Revenons maintenant aux questions de vie privée (RFC 6973), que je vous avais promises. La section 12 du RFC détaille le problème. La puissance des recherches inverses les rend dangereuses. Une entreprise concurrente pourrait regarder vos noms de domaine et ainsi se tenir au courant, par exemple, d'un nouveau projet ou d'un nouveau produit. Un malveillant pourrait regarder les noms de domaine d'une personne et identifier ainsi des engagements associatifs que la personne ne souhaitait pas forcément rendre très visibles. Les données stockées par les registres sont souvent des données personnelles et donc protégées par des lois comme le RGPD. Le gestionnaire d'un serveur RDAP doit donc, avant d'activer la recherche inverse, bien étudier la sécurité du serveur (section 13) mais aussi (et ce point n'est hélas pas dans le RFC) se demander si cette activation est vraiment une bonne idée.
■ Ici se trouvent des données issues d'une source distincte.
Lemma vhd_setUnused_correct_witness : exists v v', demo_after demo_ops = Ran v /\ setUnused 4090 4096 v = Ran (true, v') /\ disk v' 4090 = nul.
Proof.
  destruct (demo_after_live (demo_ops ++ [])) as (v & E & L & Ed & Eb & Ec); [ops_fit|closed|].
  assert (Hr : match demo_after demo_ops with Ran v => bool_decide (nextblock_offset v + 1 * (4096 + bitmap_size v + 512) <= UINT_MAX * sector_size) | _ => false end = true)
    by (vm_compute; reflexivity).
  change (demo_ops ++ []) with demo_ops in E. rewrite E in Hr. apply bool_decide_eq_true in Hr. destruct (lv_modes v L) as (Ero & _ & Ev).
  destruct (vhd_setUnused_correct v 4090 4096 (lv_inv v L) (lv_saved v L) Ero) as (v' & U & _ & _ & _ & _ & D);
    [closed|rewrite Ev; closed|rewrite Ev, Ed; closed|left; unfold is_child in Ec; by destruct (parent v)
    |rewrite Ev; apply demo_room; [exact Eb|]; unfold room; rewrite Eb; exact Hr|].
  exists v, v'. split; [exact E|]. split; [exact U|]. rewrite D by closed. by rewrite Ev.
Defined.

(** The block in which the second write starts lies last in the file. *)
Definition crossing_ops : list disk_op := [DWrite 8192 (str "B"); DWrite 0 (str "A"); DRead 8192 1].
Lemma vhd_Read_last_block_fails_witness : exists v v', demo_after crossing_ops = Ran v /\ Read [] 6000 (with_offset 0 v) = Ran (false, 0, [], v').
Proof.
  destruct (demo_after_live crossing_ops) as (v & E & L & Ed & Eb & _); [ops_fit|closed|].
  assert (Hf : match demo_after crossing_ops with Ran v => (slot v 0, currblock v, bool_decide (flen (file v) < 7168 + bitmap_size v + 6000)) | _ => (None, 0, false) end
    = (Some 7168, 2, true)) by (vm_compute; reflexivity).
  rewrite E in Hf. injection Hf as Hs Hc Hl. apply bool_decide_eq_true in Hl. pose proof (live_seek v 0 L) as L0.
  destruct (vhd_Read_last_block_fails (with_offset 0 v) [] 6000 7168 (lv_inv _ L0) (lv_saved _ L0)) as (v' & R).
  - change (0 <= 0 < dstsize v). rewrite Ed. closed.
  - closed.
  - change (slot v (0 / blocksize v) = Some 7168). by rewrite Eb.
  - change (currblock v <> 0 / blocksize v). by rewrite Eb, Hc.
  - change (flen (file v) < 7168 + bitmap_size v + (0 mod blocksize v + 6000)). by rewrite Eb.
  - exists v, v'. split; [exact E|exact R].
Defined.

(** In fast mode: the bits of a new block are set, its data is not in the file. *)
Definition unwritten_image : vhd_run plain_image := let! v := demo_create true in let! (_, v) := setUnused 0 10 v in Ran v.
Lemma vhd_Read_unwritten_hangs_witness : exists v, unwritten_image = Ran v /\ Read (zeros 10) 10 v = Endless.
Proof.
  destruct (create_spec (P := no_parent) 0 demo_uid (fun _ => None) true false CMemoryFile.init 16384 4096) as
    (v0 & E & I0 & S0 & _ & _ & _ & (_ & Ero & _) & (Ed & Eb & _ & _ & Ev & Ep) & En & Em & _); [done|closed|closed|closed|closed|closed|].
  destruct (setUnused_spec v0 0 10 I0 S0 Ero) as (v & U & W);
    [closed|rewrite Ev; closed|rewrite Ev, Ed; closed|left; exact Ep|unfold has_room, touched, room; rewrite Ev, Eb, En, Em; closed|].
  assert (Ei : unwritten_image = Ran v) by (unfold unwritten_image, demo_create; rewrite E; cbn [vbind]; by rewrite U).
  assert (Hf : match unwritten_image with
    | Ran v => (slot v 0, currblock v, curr_offset v, block_bit v 0 2048 0, bool_decide (flen (file v) <= 2048 + bitmap_size v + 0), blocksize v, dstsize v)
    | _ => (None, 0, 0, false, false, 0, 0) end = (Some 2048, 0, 0, true, true, 4096, 16384)) by (vm_compute; reflexivity).
  rewrite Ei in Hf. injection Hf as Hs Hc Ho Hb Hl Hbs Hds. apply bool_decide_eq_true in Hl.
  pose proof (wr_inv _ _ _ _ _ W) as I. destruct (file_Seek_spec (2048 + bitmap_size v + 0) v) as (f & Ef & _); [destruct (bms_spec v I) as (Hm & _); lia|].
  exists v. split; [exact Ei|].
  apply (vhd_Read_unwritten_hangs v (zeros 10) 10 2048 (with_file f v) I); rewrite ?Ho, ?Hbs, ?Hds; [closed|closed|closed|exact Hs|exact Hc|exact Hb|exact Hl|exact Ef].
Defined.

Lemma vhd_usedSize_witness : exists v, demo_after demo_ops = Ran v /\ usedSize (with_offset 0 v) = Ran (16384, with_offset 0 v) /\
  usedSize (with_offset 8192 v) = Ran (0, with_offset 8192 v).
Proof.
  destruct (demo_after_live demo_ops) as (v & E & L & Ed & Eb & Ec); [ops_fit|closed|].
  assert (Hf : match demo_after demo_ops with Ran v => (slot v 0, slot v 2) | _ => (None, Some 0) end = (Some 2048, None)) by (vm_compute; reflexivity).
  rewrite E in Hf. injection Hf as H0 H2. assert (Ep : parent v = None) by (unfold is_child in Ec; by destruct (parent v)).
  exists v. split; [exact E|]. split.
  - rewrite (vhd_usedSize_all_or_nothing (with_offset 0 v) (lv_inv _ (live_seek v 0 L)) Ep); [|change (0 <= 0 < dstsize v); rewrite Ed; closed].
    change (slot (with_offset 0 v)) with (slot v). vcbn. rewrite Eb, Ed. change (0 / 4096) with 0. by rewrite H0.
  - rewrite (vhd_usedSize_all_or_nothing (with_offset 8192 v) (lv_inv _ (live_seek v 8192 L)) Ep); [|change (0 <= 8192 < dstsize v); rewrite Ed; closed].
    change (slot (with_offset 8192 v)) with (slot v). vcbn. rewrite Eb, Ed. change (8192 / 4096) with 2. by rewrite H2.
Defined.

(** ** Opening again *)

(** In fast mode the bitmap, the table and the footer are only written by [finish]. *)
Lemma vhd_finish_open_roundtrip_witness : exists v v' w, demo_create true = Ran v /\
  (exists v1, Write (str "AB") v = Ran (2, false, v1) /\ finish v1 = (true, v')) /\
  VHDFile 0 demo_uid (fun _ => None) true false false (file v') 0 0 = Ran w /\ is_open w = true /\ disk w 1 = "B"%char.
Proof.
  destruct (create_spec (P := no_parent) 0 demo_uid (fun _ => None) true false CMemoryFile.init 16384 4096) as
    (v & E & I & S & _ & Hh & _ & (Eop & Ero & Efa & Eco & Efi) & (Ed & Eb & Ez & Eo & Ev & Ep) & En & Em & _); [done|closed|closed|closed|closed|closed|].
  destruct (Write_spec v (str "AB") I S Ero) as (v1 & W & _ & Wr);
    [rewrite Eo; closed|discriminate|rewrite Eo, Ed; closed|left; exact Ep|unfold has_room, touched, room; rewrite Eo, Eb, En, Em; closed|].
  destruct (wr_statics _ _ _ _ _ Wr) as [Ks Kp]. unfold statics in Ks. change (new_batsize 16384 4096) with 4 in Ez.
  assert (Est : read_only v1 = false /\ compressed v1 = false /\ is_open v1 = true /\ finished v1 = false /\ fast_mode v1 = true /\ batsize v1 = 4)
    by (repeat split; congruence).
  destruct Est as (F1 & F2 & F3 & F4 & F5 & F6). rewrite Ep in Kp.
  destruct (vhd_finish_open_roundtrip v1 (fun _ => None) 0 demo_uid true false 0 0 None (wr_inv _ _ _ _ _ Wr) (wr_saved _ _ _ _ _ Wr)) as
    (v' & w & Fi & O & Op & _ & _ & _ & _ & _ & _ & _ & _ & D);
    [exact (headed_written _ _ _ _ _ Wr Hh)|exact F1|exact F2|exact F3|exact F4|rewrite F5; discriminate|rewrite F6; closed|by rewrite Kp|by rewrite Kp|exact Logic.I|].
  exists v, v', w. split; [exact E|]. split; [by exists v1|]. split; [exact O|]. split; [exact Op|]. rewrite D by closed.
  rewrite (wr_disk _ _ _ _ _ Wr) by closed. by rewrite Eo.
Defined.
En théorie, RDAP pose moins de problème de sécurité que whois pour ce genre de recherches, car il repose sur HTTPS (le chiffrement empêche un tiers de voir questions et réponses) et, surtout, il permet l'authentification ce qui rend possible, par exemple, de réserver les recherches inverses à certains privilégiés, avec un grand choix de contrôle d'accès (cf. annexe A). Évidemment, cela laisse ouvertes d'autres questions comme « qui seront ces privilégiés ? » et « comment s'assurer qu'ils n'abusent pas ? » (là, les journaux sont indispensables pour la traçabilité, cf. l'affaire Haurus).

Notons qu'outre les problèmes de vie privée, la recherche inverse pose également des problèmes de performance (section 10). Attention avant de la déployer, des requêtes apparemment innocentes pourraient faire ramer sérieusement le serveur RDAP. Si vous programmez un serveur RDAP ayant des recherches inverses, lisez bien les recommandations d'optimisation de la section 10, par exemple en ajoutant des index dans votre SGBD. Et le serveur ne doit pas hésiter, en cas de surcharge, à répondre seulement de manière partielle (RFC 8982 ou RFC 8977).

Je n'ai pas trouvé de code public mettant en œuvre ces recherches inverses. De même, je ne connais pas encore de serveur RDAP déployé qui offre cette possibilité.